Look at the ventral fluke of this sperm whale.  By using both the shape of the wavy trailing edge of the fluke and the small white/yellowish scar on the right tip we are able to determine that we have seen this individual in 2011, 2013 and this past August (2014).

This 2013 photo shows the same wavy trailing edge and the distinct white/yellowish  scar on
the right ventral fluke tip.  
Photo: New England Aquarium
The now familiar fluke was photographed in August 2014 by Liz Burgess aboard the R/V Callisto.
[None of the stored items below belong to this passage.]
(* ===== verification/GoJson.v ===== *)
(** * Decoding and encoding JSON as [encoding/json] does

    The values of JSON texts are those of [Writers].  A text that was read is its
    tree, with the members of an object in the order of the text, repeated keys
    included; what [json.Marshal] makes of a Go map has its keys sorted.  Decoding
    into a Go type follows the rules the program depends on: [null] leaves a
    target as it is (or makes it nil), members are matched to struct fields exactly
    or else up to case, later members overwrite earlier ones, and nested structs are
    decoded into what is there.  Where [json.Unmarshal] reports an error no caller
    in this program looks at the partly filled target, so the model drops it.

    Two simplifications: an array replaces what a repeated member left there, and
    only ASCII letters are folded. *)

From stdpp Require Import pretty.
From S2P Require Import Prelude GoStd Writers.

(** ** Decoders

    A decoder of [A] takes a value and the target as it is, and gives the new one
    or the error of [json.Unmarshal]. *)

Definition decoder (A : Type) : Type := json → A → option A.

Definition d_string : decoder string := λ v old,
  match v with JStr s => Some s | JNull => Some old | _ => None end.

Definition d_bool : decoder bool := λ v old,
  match v with JBool b => Some b | JNull => Some old | _ => None end.

(** [strconv.ParseInt] of the literal: a fraction or an exponent is refused. *)
Definition d_int : decoder Z := λ v old,
  match v with JNum n => Atoi n | JNull => Some old | _ => None end.

(** [json.RawMessage]: [None] is the empty message of a missing member. *)
Definition d_raw : decoder (option json) := λ v _, Some (Some v).

Definition d_list {A} (zero : A) (d : decoder A) : decoder (list A) := λ v _,
  match v with
  | JArr l => mapM (λ x, d x zero) l
  | JNull => Some []
  | _ => None
  end.

Definition d_pointer {A} (zero : A) (d : decoder A) : decoder (option A) := λ v old,
  match v with JNull => Some None | _ => Some <$> d v (default zero old) end.

(** A field of a struct: its name, and the decoder of its part of the target. *)
Definition field (S : Type) : Type := string * decoder S.

Definition fld {S A} (name : string) (get : S → A) (set : A → S → S) (d : decoder A) : field S :=
  (name, λ v s, (λ a, set a s) <$> d v (get s)).

Definition find_field {S} (fields : list (field S)) (key : string) : option (decoder S) :=
  match find_index (λ f : field S, if String.eqb f.1 key then Some f.2 else None) fields with
  | Some (_, d) => Some d
  | None => snd <$> find_index (λ f : field S, if EqualFold f.1 key then Some f.2 else None) fields
  end.

Definition d_member {S} (fields : list (field S)) (acc : option S) (kv : string * json) : option S :=
  acc ≫= λ s, match find_field fields kv.1 with Some d => d kv.2 s | None => Some s end.

Definition d_struct {S} (fields : list (field S)) : decoder S := λ v old,
  match v with
  | JObj l => foldl (d_member fields) (Some old) l
  | JNull => Some old
  | _ => None
  end.

(** [DisallowUnknownFields]: a member that no field takes is an error. *)
Definition d_strict {S} (fields : list (field S)) : decoder S := λ v old,
  match v with
  | JObj l => if forallb (λ kv, bool_decide (is_Some (find_field fields kv.1))) l then d_struct fields v old else None
  | _ => d_struct fields v old
  end.

(** [map[string]json.RawMessage]; [None] inside is the nil map that [null] leaves. *)
Definition raw_map (v : json) : option (option (gmap string json)) :=
  match v with
  | JObj l => Some (Some (foldl (λ m kv, <[kv.1 := kv.2]> m) ∅ l))
  | JNull => Some None
  | _ => None
  end.

Definition unmarshal {A} (zero : A) (d : decoder A) (v : json) : option A := d v zero.

(** ** Encoders *)

Definition sort_members (l : list (string * json)) : list (string * json) :=
  merge_sort (λ a b, String.le a.1 b.1) l.

(** A Go map with the given members, whose keys are distinct. *)
Definition obj (l : list (string * json)) : json := JObj (sort_members l).

Definition obj_of_map (m : gmap string json) : json := obj (map_to_list m).

(** A nil [json.RawMessage] is written as [null]. *)
Definition of_raw (r : option json) : json := default JNull r.

Definition of_int (n : Z) : json := JNum (pretty n).

(** [len(raw) > 0 && string(raw) != "null"]. *)
Definition raw_present (r : option json) : bool :=
  match r with None | Some JNull => false | Some _ => true end.

(** ** Lemmas *)

Lemma sort_members_perm l : sort_members l ≡ₚ l.
Proof. apply merge_sort_Permutation. Qed.

(** What was written as a map is read back as the same map. *)
Lemma raw_map_obj_of_map m : raw_map (obj_of_map m) = Some (Some m).
Proof.
  unfold raw_map, obj_of_map, obj. do 2 f_equal.
  assert (Hn : NoDup (sort_members (map_to_list m)).*1).
  { rewrite sort_members_perm. apply NoDup_fst_map_to_list. }
  apply map_eq. intros k. rewrite foldl_insert_lookup by done. rewrite lookup_empty.
  rewrite (list_to_map_proper _ (map_to_list m)) by (done || apply sort_members_perm).
  rewrite list_to_map_to_list. by destruct (m !! k).
Qed.

(** A decoder that stops at nothing but the members it knows. *)
Lemma d_struct_fold {S} (fields : list (field S)) l (old : S) :
  d_struct fields (JObj l) old = foldl (d_member fields) (Some old) l.
Proof. done. Qed.

Lemma d_member_None {S} (fields : list (field S)) l : foldl (d_member fields) None l = None.
Proof. induction l as [|kv l IH]; simpl; done. Qed.

Lemma find_field_elem {S} (fields : list (field S)) key d :
  find_field fields key = Some d →
  ∃ f, f ∈ fields ∧ f.2 = d ∧ (f.1 = key ∨ EqualFold f.1 key = true).
Proof.
  unfold find_field. intros Hfind.
  destruct (find_index (λ f : field S, if String.eqb f.1 key then Some f.2 else None) fields)
    as [[i d']|] eqn:Hi.
  - injection Hfind as ->. apply find_index_Some in Hi as (f & Hl & Hk & _). cbv beta in Hk.
    exists f. split; [by eapply list_elem_of_lookup_2|].
    destruct (String.eqb_spec f.1 key); [|done]. injection Hk as <-. auto.
  - apply fmap_Some in Hfind as ([i d'] & Hi' & ->). apply find_index_Some in Hi' as (f & Hl & Hk & _).
    cbv beta in Hk. exists f. split; [by eapply list_elem_of_lookup_2|].
    destruct (EqualFold f.1 key); [|done]. injection Hk as <-. auto.
Qed.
Example 2: The Humpback Whale:
Humpback whales have a distinct pattern of pigmentation on their ventral fluke. The fluke can range from all white to all black.
This humpback whale is named "shark" for the shark-like head on the right ventral fluke. Can you see the shark face?
Photo: Liz Burgess/New England Aquarium

"Shuttle" (see the space shuttle on the right fluke) is another humpback photographed by Liz Burgess as she and the R/V Callisto crew surveyed Grand Manan Banks last week.

*A special thank you to Allison Glass Henry and Brigid McKenna for humpback IDs.